Into this
little space a few dumb and shrinking witnesses of the past have been
huddled: the old communion-table, two ancient harpsichords, a single
pew-door, a wooden samp-mortar, and a huge, half-ruinous loom; and some
engraved portraits of ancient ministers hang upon the walls. When I
visited the place, a party of young men and women were there, who
hopelessly scattered any slight dust of revery that might have settled
on me from the ancient beams, and sent the ghosts fleeing before their
light laughter. The young women fingered the old harpsichords, and
incontinently thrummed upon them; and one cried, "Play a waltz!" She was
a pretty creature; and, as her gay tone mingled with the rattle of
protesting strings in the worn-out instrument, one might easily have
divined how dire a fate would have been hers, in the days when men not
only believed in bewitchment, but made it punishable. Then a young man
who had clung for guidance amid her spells to the little printed
pamphlet that describes the church, read aloud from its pages,
seriously: "'Nowhere else in this land may one find so ancient and
worshipful a shrine.

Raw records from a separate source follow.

(** [isdigit], [isalpha], [isspace], [isprint] and [tolower] in the C locale,
    which is the one in force as the program never calls [setlocale]. *)
Definition isdigit (c : Z) : bool := (48 <=? c) && (c <=? 57).
Definition isupper (c : Z) : bool := (65 <=? c) && (c <=? 90).
Definition islower (c : Z) : bool := (97 <=? c) && (c <=? 122).
Definition isalpha (c : Z) : bool := isupper c || islower c.
Definition isspace (c : Z) : bool := (c =? 32) || ((9 <=? c) && (c <=? 13)).
Definition isprint (c : Z) : bool := (32 <=? c) && (c <=? 126).
Definition tolower (c : Z) : Z := if isupper c then c + 32 else c.

(** [strchr(s, c) != NULL]: the terminator counts as a member. *)
Definition strchr (s : list Z) (c : Z) : bool :=
  (c =? 0) || existsb (Z.eqb c) s.

(** The bytes up to the first NUL: what C functions on [char *] see. *)
Fixpoint c_str (s : list Z) : list Z :=
  match s with
  | [] => []
  | c :: r => if c =? 0 then [] else c :: c_str r
  end.

Lemma c_str_id s : Forall (λ c, c ≠ 0) s → c_str s = s.
Proof.
  induction 1 as [|c s Hc _ IH]; [done|]. cbn.
  destruct (Z.eqb_spec c 0); [done|]. by rewrite IH.
Qed.

(** The sign of [strcmp] on two byte strings (compared as unsigned bytes). *)
Fixpoint strcmp_bytes (a b : list Z) : comparison :=
  match a, b with
  | [], [] => Eq
  | [], _ :: _ => Lt
  | _ :: _, [] => Gt
  | x :: a', y :: b' =>
      match x ?= y with Eq => strcmp_bytes a' b' | c => c end
  end.

Definition strcmp (a b : list Z) : comparison := strcmp_bytes (c_str a) (c_str b).

Lemma strcmp_bytes_refl a : strcmp_bytes a a = Eq.
Proof. induction a as [|x a IH]; [done|]. cbn. by rewrite Z.compare_refl. Qed.

Lemma strcmp_bytes_eq a b : strcmp_bytes a b = Eq → a = b.
Proof.
  revert b. induction a as [|x a IH]; intros [|y b]; try done. cbn.
  destruct (Z.compare_spec x y); try done. intros ?. f_equal; auto.
Qed.

Lemma strcmp_bytes_antisym a b : strcmp_bytes b a = CompOpp (strcmp_bytes a b).
Proof.
  revert b. induction a as [|x a IH]; intros [|y b]; try done. cbn.
  rewrite (Z.compare_antisym x y). destruct (x ?= y); cbn; auto.
Qed.

Lemma strcmp_bytes_trans a b c :
  strcmp_bytes a b ≠ Gt → strcmp_bytes b c ≠ Gt → strcmp_bytes a c ≠ Gt.
Proof.
  revert b c. induction a as [|x a IH]; intros [|y b] [|w c]; try done. cbn.
  destruct (Z.compare_spec x y), (Z.compare_spec y w), (Z.compare_spec x w);
    try done; try lia; eauto.
Qed.

(** ** Outcomes and the state monad

    A C function is a state transformer whose run ends in one of four ways:
    it returns, it ends the process through one of the error functions (all of
    them reach [exit]), it does something the C standard leaves undefined, or
    it runs for ever. *)

Inductive outcome (S E A : Type) : Type :=
  | Ok (a : A) (s : S)
  | Fail (e : E) (s : S)
  | UB (why : string)
  | Diverge.
Arguments Ok {S E A} _ _.
Arguments Fail {S E A} _ _.
Arguments UB {S E A} _.
Arguments Diverge {S E A}.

Within these walls, silent with the remembered
presence of Endicott, Skelton, Higginson, Roger Williams, and their
grave compeers, the very day seems haunted, and the sunshine falls but
soberly in.'"
"O don't!" besought the siren, again. "We're not in a solemn state."
And, whether it was the spell of her voice or not, I confess the
sunshine did not seem to me either haunted or sober.